### Records supplied
(** The implementation the witnesses run: insertion sort, the canonical order of
    [gmap], and days of 24 hours (the UTC location). *)
#[export, refine] Instance reference_runtime : GoRuntime := {|
  sort_slice := @insertion_sort;
  map_range A m := map_to_list m;
  add_days t d := t + d * day;
|}.
Proof.
  - apply @insertion_sort_perm.
  - intros. by apply insertion_sort_ok.
  - done.
  - unfold day, second. lia.
Defined.

Lemma map_range_elem `{GoRuntime} {A} (m : gmap string A) k v :
  (k, v) ∈ map_range m <-> m !! k = Some v.
Proof. rewrite map_range_perm. apply elem_of_map_to_list. Qed.

Lemma map_range_keys `{GoRuntime} {A} (m : gmap string A) : NoDup (map fst (map_range m)).
Proof. rewrite map_range_perm. apply NoDup_fst_map_to_list. Qed.

Lemma map_range_map `{GoRuntime} {A} (m : gmap string A) : list_to_map (map_range m) = m.
Proof.
  rewrite <- (list_to_map_to_list m) at 2. apply list_to_map_proper; [apply map_range_keys|].
  apply map_range_perm.
Qed.

(** ** Maps on the heap: a Go [map[string]string] is a reference, [nil] included. *)
Abbreviation smap := (gmap string string).
Record heap := mkHeap { cells : gmap nat smap; next_loc : nat }.
Abbreviation mapref := (option nat).

Definition heap_empty : heap := mkHeap ∅ 0.
(** Reading through a reference; a nil map reads as the empty map. *)
Definition hread (h : heap) (r : mapref) : smap :=
  match r with
  | None => ∅
  | Some l => default ∅ (cells h !! l)
  end.
Definition halloc (m : smap) (h : heap) : nat * heap :=
  (next_loc h, mkHeap (<[next_loc h := m]> (cells h)) (S (next_loc h))).
Definition hwrite (l : nat) (k v : string) (h : heap) : heap :=
  mkHeap (<[l := <[k := v]> (hread h (Some l))]> (cells h)) (next_loc h).
(** [m[k]] with Go's zero value for an absent key. *)
Definition mget (m : smap) (k : string) : string := default "" (m !! k).

Lemma hread_hwrite l k v h : hread (hwrite l k v h) (Some l) = <[k := v]> (hread h (Some l)).
Proof. unfold hwrite. cbn. by rewrite lookup_insert_eq. Qed.
Lemma hread_hwrite_ne l k v h r : r <> Some l -> hread (hwrite l k v h) r = hread h r.
Proof. destruct r as [l'|]; [|done]. intros Hne. cbn. rewrite lookup_insert_ne by congruence. done. Qed.
Lemma mget_insert m k v : mget (<[k := v]> m) k = v.
Proof. unfold mget. by rewrite lookup_insert_eq. Qed.
Lemma mget_insert_ne m k k' v : k <> k' -> mget (<[k := v]> m) k' = mget m k'.
Proof. intros. unfold mget. by rewrite lookup_insert_ne. Qed.

(** ** Lists: [map] under lookup and update *)
Lemma map_insert {A B} (f : A -> B) l i x : map f (<[i:=x]> l) = <[i:=f x]> (map f l).
Proof. exact (list_fmap_insert f l i x). Qed.
Lemma map_lookup {A B} (f : A -> B) l i : map f l !! i = f <$> l !! i.
Proof. exact (list_lookup_fmap f l i). Qed.
Lemma map_insert_same {A B} (f : A -> B) l i x y :
  l !! i = Some x -> f y = f x -> map f (<[i:=y]> l) = map f l.
Proof. intros Hi E. rewrite map_insert, E. apply list_insert_id. by rewrite map_lookup, Hi. Qed.
Lemma elem_of_map {A B} (f : A -> B) l y : y ∈ map f l <-> exists x, y = f x /\ x ∈ l.
Proof. exact (list_elem_of_fmap f l y). Qed.
Lemma NoDup_map_inj {A B} (f : A -> B) l i j x y :
  NoDup (map f l) -> l !! i = Some x -> l !! j = Some y -> f x = f y -> i = j.
Proof.
  intros Hn Hi Hj E. eapply (NoDup_lookup _ i j (f x)); [exact Hn|..]; rewrite map_lookup.
  - by rewrite Hi.
  - by rewrite Hj, E.
Qed.

#[export] Instance filter_bool_perm {A} (f : A -> bool) : Proper ((≡ₚ) ==> (≡ₚ)) (List.filter f).
Proof.
  intros l l' Hp. induction Hp as [|x l l' _ IH|x y l|l1 l2 l3 _ IH1 _ IH2]; cbn; [done|..].
  - destruct (f x); by rewrite IH.
  - destruct (f x), (f y); try done. apply Permutation_swap.
  - by rewrite IH1.
Qed.

(** ** Automation *)
Create HintDb rho.

(** Break the first [if]/[match] of the goal or of a hypothesis on an atomic
    scrutinee, remembering the case. *)
Ltac break_match :=
  match goal with
  | |- context [match ?x with _ => _ end] =>
      lazymatch x with context [match _ with _ => _ end] => fail | _ => destruct x eqn:? end
  | H : context [match ?x with _ => _ end] |- _ =>
      lazymatch x with context [match _ with _ => _ end] => fail | _ => destruct x eqn:? end
  end.
(** Turn boolean tests into propositions. *)
Ltac reflect_bools :=
  repeat match goal with
  | H : (_ && _)%bool = true |- _ => apply andb_true_iff in H as [? ?]
  | H : (_ || _)%bool = false |- _ => apply orb_false_iff in H as [? ?]
  | H : negb _ = true |- _ => apply negb_true_iff in H
  | H : negb _ = false |- _ => apply negb_false_iff in H
  | H : (_ =? _)%Z = true |- _ => apply Z.eqb_eq in H
  | H : (_ =? _)%Z = false |- _ => apply Z.eqb_neq in H
  | H : (_ <? _)%Z = true |- _ => apply Z.ltb_lt in H
  | H : (_ <? _)%Z = false |- _ => apply Z.ltb_ge in H
  | H : (_ <=? _)%Z = true |- _ => apply Z.leb_le in H
  | H : (_ <=? _)%Z = false |- _ => apply Z.leb_gt in H
  | H : String.eqb _ _ = true |- _ => apply String.eqb_eq in H
  | H : String.eqb _ _ = false |- _ => apply String.eqb_neq in H
  end.

(** ** Decimal renderings round-trip *)
Lemma to_uint_norm n : Decimal.unorm (N.to_uint n) = N.to_uint n.
Proof. by rewrite <- DecimalN.Unsigned.to_of, DecimalN.Unsigned.of_to. Qed.

Lemma dec_digits_nonnil n : dec_digits n = NilEmpty.string_of_uint (N.to_uint n) /\
  exists c s, dec_digits n = String c s.
Proof.
  unfold dec_digits. pose proof (DecimalFacts.unorm_nonnil (N.to_uint n)) as Hn.
  rewrite to_uint_norm in Hn. destruct (N.to_uint n); try done; cbn; eauto.
Qed.

Lemma parse_dec_digits n : parse_digits (dec_digits n) = Some n.
Proof.
  destruct (dec_digits_nonnil n) as [E (c & s & E')]. unfold parse_digits. rewrite E', <- E', E.
  by rewrite NilEmpty.usu, DecimalN.Unsigned.of_to.
Qed.

(** The digits of a rendering: no leading zero, except in zero itself. *)
Lemma dec_digits_head n : dec_digits n = "0" \/
  exists c s, dec_digits n = String c s /\ Ascii.eqb c "0" = false /\ Ascii.eqb c "-" = false /\
    Ascii.eqb c "+" = false.
Proof.
  pose proof (DecimalFacts.unorm_nonnil (N.to_uint n)) as Hn.
  pose proof (to_uint_norm n) as E. rewrite E in Hn. unfold dec_digits.
  destruct (N.to_uint n) as [|u|u|u|u|u|u|u|u|u|u]; [done|..]; cbn; try (right; by eauto 8).
  left. rewrite DecimalFacts.unorm_D0 in E. unfold Decimal.unorm in E.
  destruct (Decimal.nzhead u) eqn:Eu; try done; [by injection E as <-|].
  exfalso. by apply (DecimalFacts.nzhead_nonzero u u0).
Qed.

Lemma parse_fmt_d z : in_int64 z -> parse_int64 (fmt_d z) = Some z.
Proof.
  intros [H1 H2]. unfold parse_int64, fmt_d. destruct (z <? 0) eqn:E; reflect_bools.
  - cbn. rewrite parse_dec_digits, Z2N.id, Z.opp_involutive by lia.
    by rewrite (proj2 (Z.leb_le _ _) H1), (proj2 (Z.leb_le _ _) H2).
  - destruct (dec_digits_nonnil (Z.to_N z)) as [_ (c & s & Ec)].
    assert (Hs : Ascii.eqb c "-" = false /\ Ascii.eqb c "+" = false).
    { destruct (dec_digits_head (Z.to_N z)) as [Eh|(c' & s' & Eh & _ & ? & ?)];
        rewrite Ec in Eh; injection Eh as -> ->; done. }
    destruct Hs as [Hs1 Hs2]. rewrite Ec, Hs1, Hs2, <- Ec, parse_dec_digits, Z2N.id by lia.
    by rewrite (proj2 (Z.leb_le _ _) H1), (proj2 (Z.leb_le _ _) H2).
Qed.

#[global] Arguments fmt_d : simpl never.
#[global] Arguments parse_int64 : simpl never.

Lemma fmt_d_inj z z' : in_int64 z -> in_int64 z' -> fmt_d z = fmt_d z' -> z = z'.
Proof.
  intros Hz Hz' E. pose proof (parse_fmt_d z Hz) as P. rewrite E, (parse_fmt_d z' Hz') in P. congruence.
Qed.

### Your task
Retype exactly the span of lines from the one with "Proof. unfold mget." through the one with "(** Break the"; include both ends and omit the rest of the material.

### Task output
Proof. unfold mget. by rewrite lookup_insert_eq. Qed.
Lemma mget_insert_ne m k k' v : k <> k' -> mget (<[k := v]> m) k' = mget m k'.
Proof. intros. unfold mget. by rewrite lookup_insert_ne. Qed.

(** ** Lists: [map] under lookup and update *)
Lemma map_insert {A B} (f : A -> B) l i x : map f (<[i:=x]> l) = <[i:=f x]> (map f l).
Proof. exact (list_fmap_insert f l i x). Qed.
Lemma map_lookup {A B} (f : A -> B) l i : map f l !! i = f <$> l !! i.
Proof. exact (list_lookup_fmap f l i). Qed.
Lemma map_insert_same {A B} (f : A -> B) l i x y :
  l !! i = Some x -> f y = f x -> map f (<[i:=y]> l) = map f l.
Proof. intros Hi E. rewrite map_insert, E. apply list_insert_id. by rewrite map_lookup, Hi. Qed.
Lemma elem_of_map {A B} (f : A -> B) l y : y ∈ map f l <-> exists x, y = f x /\ x ∈ l.
Proof. exact (list_elem_of_fmap f l y). Qed.
Lemma NoDup_map_inj {A B} (f : A -> B) l i j x y :
  NoDup (map f l) -> l !! i = Some x -> l !! j = Some y -> f x = f y -> i = j.
Proof.
  intros Hn Hi Hj E. eapply (NoDup_lookup _ i j (f x)); [exact Hn|..]; rewrite map_lookup.
  - by rewrite Hi.
  - by rewrite Hj, E.
Qed.

#[export] Instance filter_bool_perm {A} (f : A -> bool) : Proper ((≡ₚ) ==> (≡ₚ)) (List.filter f).
Proof.
  intros l l' Hp. induction Hp as [|x l l' _ IH|x y l|l1 l2 l3 _ IH1 _ IH2]; cbn; [done|..].
  - destruct (f x); by rewrite IH.
  - destruct (f x), (f y); try done. apply Permutation_swap.
  - by rewrite IH1.
Qed.

(** ** Automation *)
Create HintDb rho.

(** Break the first [if]/[match] of the goal or of a hypothesis on an atomic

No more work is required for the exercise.